BERITABETA.COM, Sofifi – Masalah keberadaan Ibu Kota Provinsi Maluku Utara notabenenya di Sofifi sudah tertunda selama 22 tahun. Untuk menyelesaikan problem itu, pemerintah pusat melalui Kementerian Dalam Negeri (Kemendagri), tengah berupaya memantapkan draf regulasi Peraturan Pemerintah (PP) tentang kawasan khusus Sofifi tersebut.

Sebelumnya, telah disepakati sesuai Undang-Undang Nomor 23 Tahun 2014 tentang Pemerintahan Daerah, terdapat celah untuk membentuk kawasan khusus. Sebab, persoalan Ibu Kota Maluku Utara, tidak dapat diselesaikan dengan membentuk daerah otonomi baru atau DOB.

Bertaliian dengan itu Mendagri Muhammad Tito Karnavian saat melawat ke Sofifi, Ibukota Provinsi Maluku Utara, Selasa (22/6/2021) memastikan, draf PP yang sebelumnya telah berada di Kementerian Sekretariat Negara (Kemensetneg) itu, akan kembali disempurnakan dengan pemantapan soal pembangunan di kawasan khusus yang telah ditetapkan.
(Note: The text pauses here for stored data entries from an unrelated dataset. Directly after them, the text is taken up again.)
(** [++gLastItem] of an atomic [size_t]. *)
Definition TraceNonce : TM Z :=
  if FLUTTER_TIMELINE_ENABLED then
    do! updS (fun s => with_last_item (u64 (gLastItem s + 1)) s) in
    getS gLastItem
  else retS 0.

(** [TraceTimelineEvent] with a time stamp. *)
Definition TraceTimelineEvent (category_group name : bytes) (timestamp_micros identifier : Z)
  (type : Dart_Timeline_Event_Type) (c_names values : list bytes) : TM unit :=
  whenS FLUTTER_TIMELINE_ENABLED
    (let argument_count := Nat.min (length c_names) (length values) in
     let c_values := take argument_count values in
     FlutterTimelineEvent name timestamp_micros identifier type argument_count c_names c_values).

(** [TraceTimelineEvent] without one. *)
Definition TraceTimelineEvent_now (category_group name : bytes) (identifier : Z)
  (type : Dart_Timeline_Event_Type) (c_names values : list bytes) : TM unit :=
  whenS FLUTTER_TIMELINE_ENABLED
    (let! now := Dart_TimelineGetMicros in
     TraceTimelineEvent category_group name now identifier type c_names values).

(** The common shape of the functions below: an event of the current time. *)
Definition emit (name : bytes) (id : Z) (type : Dart_Timeline_Event_Type) (names values : list bytes) : TM unit :=
  whenS FLUTTER_TIMELINE_ENABLED
    (let! now := Dart_TimelineGetMicros in
     FlutterTimelineEvent name now id type (length names) names values).

Definition TraceEvent0 (category_group name : bytes) : TM unit := emit name 0 Event_Begin [] [].
Definition TraceEvent1 (category_group name arg1_name arg1_val : bytes) : TM unit :=
  emit name 0 Event_Begin [arg1_name] [arg1_val].
Definition TraceEvent2 (category_group name arg1_name arg1_val arg2_name arg2_val : bytes) : TM unit :=
  emit name 0 Event_Begin [arg1_name; arg2_name] [arg1_val; arg2_val].
Definition TraceEventEnd (name : bytes) : TM unit := emit name 0 Event_End [] [].
Definition TraceEventAsyncBegin0 (category_group name : bytes) (id : Z) : TM unit :=
  emit name id Event_Async_Begin [] [].
Definition TraceEventAsyncEnd0 (category_group name : bytes) (id : Z) : TM unit :=
  emit name id Event_Async_End [] [].
Definition TraceEventAsyncBegin1 (category_group name : bytes) (id : Z) (arg1_name arg1_val : bytes) : TM unit :=
  emit name id Event_Async_Begin [arg1_name] [arg1_val].
Definition TraceEventAsyncEnd1 (category_group name : bytes) (id : Z) (arg1_name arg1_val : bytes) : TM unit :=
  emit name id Event_Async_End [arg1_name] [arg1_val].
Definition TraceEventInstant0 (category_group name : bytes) : TM unit := emit name 0 Event_Instant [] [].
Definition TraceEventInstant1 (category_group name arg1_name arg1_val : bytes) : TM unit :=
  emit name 0 Event_Instant [arg1_name] [arg1_val].
Definition TraceEventInstant2 (category_group name arg1_name arg1_val arg2_name arg2_val : bytes) : TM unit :=
  emit name 0 Event_Instant [arg1_name; arg2_name] [arg1_val; arg2_val].
Definition TraceEventFlowBegin0 (category_group name : bytes) (id : Z) : TM unit :=
  emit name id Event_Flow_Begin [] [].
Definition TraceEventFlowStep0 (category_group name : bytes) (id : Z) : TM unit :=
  emit name id Event_Flow_Step [] [].
Definition TraceEventFlowEnd0 (category_group name : bytes) (id : Z) : TM unit :=
  emit name id Event_Flow_End [] [].

(** ** trace_event.h *)

(** An argument is a key and a value of one of the types [TraceToString] takes;
    floating point is left out. *)
Inductive TraceValue := VString (s : bytes) | VTimePoint (p : TimePoint.t) | VInteger (z : Z).

Definition TraceToString (v : TraceValue) : bytes :=
  match v with
  | VString s => s
  | VTimePoint p => dec (TimeDelta.ToNanoseconds (TimePoint.ToEpochDelta p))
  | VInteger z => dec z
  end.

Fixpoint SplitArgumentsCollect (keys values : list bytes) (args : list (bytes * TraceValue)) : list bytes * list bytes :=
  match args with
  | [] => (keys, values)
  | (key, value) :: args' => SplitArgumentsCollect (keys ++ [key]) (values ++ [TraceToString value]) args'
  end.

Definition SplitArguments (args : list (bytes * TraceValue)) : list bytes * list bytes :=
  SplitArgumentsCollect [] [] args.

Definition TraceCounter (category name : bytes) (identifier : Z) (args : list (bytes * TraceValue)) : TM unit :=
  whenS FLUTTER_TIMELINE_ENABLED
    (let split := SplitArguments args in
     TraceTimelineEvent_now category name identifier Event_Counter split.1 split.2).

Definition TraceEvent (category name : bytes) (args : list (bytes * TraceValue)) : TM unit :=
  whenS FLUTTER_TIMELINE_ENABLED
    (let split := SplitArguments args in
     TraceTimelineEvent_now category name 0 Event_Begin split.1 split.2).

(** A [size_t] passed as an [int64_t]. *)
Definition TraceEventAsyncComplete (category_group name : bytes) (begin_ end_ : TimePoint.t)
  (args : list (bytes * TraceValue)) : TM unit :=
  whenS FLUTTER_TIMELINE_ENABLED
    (let! identifier := TraceNonce in
     let split := SplitArguments args in
     let '(begin_, end_) := if TimePoint.gtb begin_ end_ then (end_, begin_) else (begin_, end_) in
     let begin_micros := TimeDelta.ToMicroseconds (TimePoint.ToEpochDelta begin_) in
     let end_micros := TimeDelta.ToMicroseconds (TimePoint.ToEpochDelta end_) in
     do! TraceTimelineEvent category_group name begin_micros (i64 identifier) Event_Async_Begin split.1 split.2 in
     TraceTimelineEvent category_group name end_micros (i64 identifier) Event_Async_End split.1 split.2).

(** *** The scoped macros: [ScopedInstantEnd] ends the event at the end of the
    scope. *)
Record ScopedInstantEnd := mkScopedInstantEnd { scoped_label : bytes }.
Definition ScopedInstantEnd_dtor (e : ScopedInstantEnd) : TM unit := TraceEventEnd (scoped_label e).

Inductive ScopedMacro :=
| FML_TRACE_EVENT (category_group name : bytes) (args : list (bytes * TraceValue))
| TRACE_EVENT0 (category_group name : bytes)
| TRACE_EVENT1 (category_group name arg1_name arg1_val : bytes)
| TRACE_EVENT2 (category_group name arg1_name arg1_val arg2_name arg2_val : bytes).

Definition open_scope (m : ScopedMacro) : TM ScopedInstantEnd :=
  match m with
  | FML_TRACE_EVENT c n args => do! TraceEvent c n args in retS (mkScopedInstantEnd n)
  | TRACE_EVENT0 c n => do! TraceEvent0 c n in retS (mkScopedInstantEnd n)
  | TRACE_EVENT1 c n a v => do! TraceEvent1 c n a v in retS (mkScopedInstantEnd n)
  | TRACE_EVENT2 c n a v b w => do! TraceEvent2 c n a v b w in retS (mkScopedInstantEnd n)
  end.

(** *** Flows *)

Record TraceFlow := mkTraceFlow { label_ : bytes; nonce_ : Z }.

Definition TraceFlow_ctor (label : bytes) : TM TraceFlow :=
  let! nonce := TraceNonce in
  do! TraceEventFlowBegin0 (str "flutter") label (i64 nonce) in
  retS (mkTraceFlow label nonce).

(** The moved-to and the moved-from flow. *)
Definition TraceFlow_move (other : TraceFlow) : TraceFlow * TraceFlow :=
  (mkTraceFlow (label_ other) (nonce_ other), mkTraceFlow (label_ other) 0).

Definition Step (f : TraceFlow) (label : bytes) : TM unit :=
  TraceEventFlowStep0 (str "flutter") label (i64 (nonce_ f)).

Definition End (f : TraceFlow) (label : option bytes) : TM TraceFlow :=
  if negb (nonce_ f =? 0) then
    do! TraceEventFlowEnd0 (str "flutter") (match label with None => label_ f | Some l => l end) (i64 (nonce_ f)) in
    retS (mkTraceFlow (label_ f) 0)
  else retS f.

Definition TraceFlow_dtor (f : TraceFlow) : TM TraceFlow := End f (Some (label_ f)).
(** ** The events of a program

    A program is a tree of scopes with other calls in them. *)
Inductive TraceCall :=
| CAsyncBegin0 (c n : bytes) (id : Z) | CAsyncEnd0 (c n : bytes) (id : Z)
| CAsyncBegin1 (c n : bytes) (id : Z) (a v : bytes) | CAsyncEnd1 (c n : bytes) (id : Z) (a v : bytes)
| CInstant0 (c n : bytes) | CInstant1 (c n a v : bytes) | CInstant2 (c n a v b w : bytes)
| CCounter (c n : bytes) (id : Z) (args : list (bytes * TraceValue))
| CAsyncComplete (c n : bytes) (b e : TimePoint.t) (args : list (bytes * TraceValue))
| CFlowBegin (l : bytes) | CFlowStep (f : TraceFlow) (l : bytes) | CFlowEnd (f : TraceFlow) (l : option bytes).

Definition run_call (c : TraceCall) : TM unit :=
  match c with
  | CAsyncBegin0 c n id => TraceEventAsyncBegin0 c n id
  | CAsyncEnd0 c n id => TraceEventAsyncEnd0 c n id
  | CAsyncBegin1 c n id a v => TraceEventAsyncBegin1 c n id a v
  | CAsyncEnd1 c n id a v => TraceEventAsyncEnd1 c n id a v
  | CInstant0 c n => TraceEventInstant0 c n
  | CInstant1 c n a v => TraceEventInstant1 c n a v
  | CInstant2 c n a v b w => TraceEventInstant2 c n a v b w
  | CCounter c n id args => TraceCounter c n id args
  | CAsyncComplete c n b e args => TraceEventAsyncComplete c n b e args
  | CFlowBegin l => let! _ := TraceFlow_ctor l in retS tt
  | CFlowStep f l => Step f l
  | CFlowEnd f l => let! _ := End f l in retS tt
  end.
“Regulasinya sudah kita susun dalam bentuk draf Peraturan Pemerintah, PP-nya sudah kita sampaikan. Nah ini dari Mensesneg meminta yang pertama adalah regulasinya dimantapkan, dasar hukumnya. Yang kedua adalah komitmen dari Kementerian/Lembaga sebaiknya dirapatkan lagi,” kata Mendagri dalam Rapat Koordinasi Pengembangan Wilayah dan Percepatan Infrastruktur Provinsi Maluku Utara, di Aula Nuku Kantor Gubernur provinsi Maluku Utara, Selasa (22/06/2021).

Sekedar diingat, Maluku Utara telah dibentuk menjadi provinsi tersendiri, setelah terpisah dari Provinsi Maluku tahun 1999, melalui UU Nomor 46 Tahun 1999 yang ditetapkan pada 4 Oktober 1999. Pasca berdiri secara otonom kurang lebih 22 tahun, permasalahan Ibu Kota Maluku Utara yang ditetapkan di Sofifi hingga kini belum selesai.

Padahal, Sofifi dinilai sebagai jalan tengah ditetapkan sebagai ibu kota provinsi Malut, di antara Ternate dan Tidore, yang terletak di pulau besar, Halmahera.

Namun setelah bertahun-tahun, msalah ibu kota tak pernah pindah ke Sofifi. Pembangunan sejumlah infrastruktur pun pernah dilakukan, seperti kantor, kantor gubernur, pengadilan, korem, hingga perumahan, namun akhirnya terbengkalai.

Selain itu, para ASN pun kurang optimal dalam melaksanakan tugasnya karena masih menetap di Ternate dan Tidore akibat ketidaksiapan sarana dan prasarana.

“Regulasinya sudah kita susun dalam bentuk draf peraturan pemerintah. PP-nya sudah kita sampaikan, dirapatkan antar K/L, ada 2 memang yang harus dikerjakan setelah ada kesepakatan itu, yang pertama adalah membuat regulasi tentang kawasan khusus. Yang kedua mempercepat pembangunan kawasan khusus itu, supaya sesuai arahan Bapak Presiden bisa operasional betul,” jelasnya.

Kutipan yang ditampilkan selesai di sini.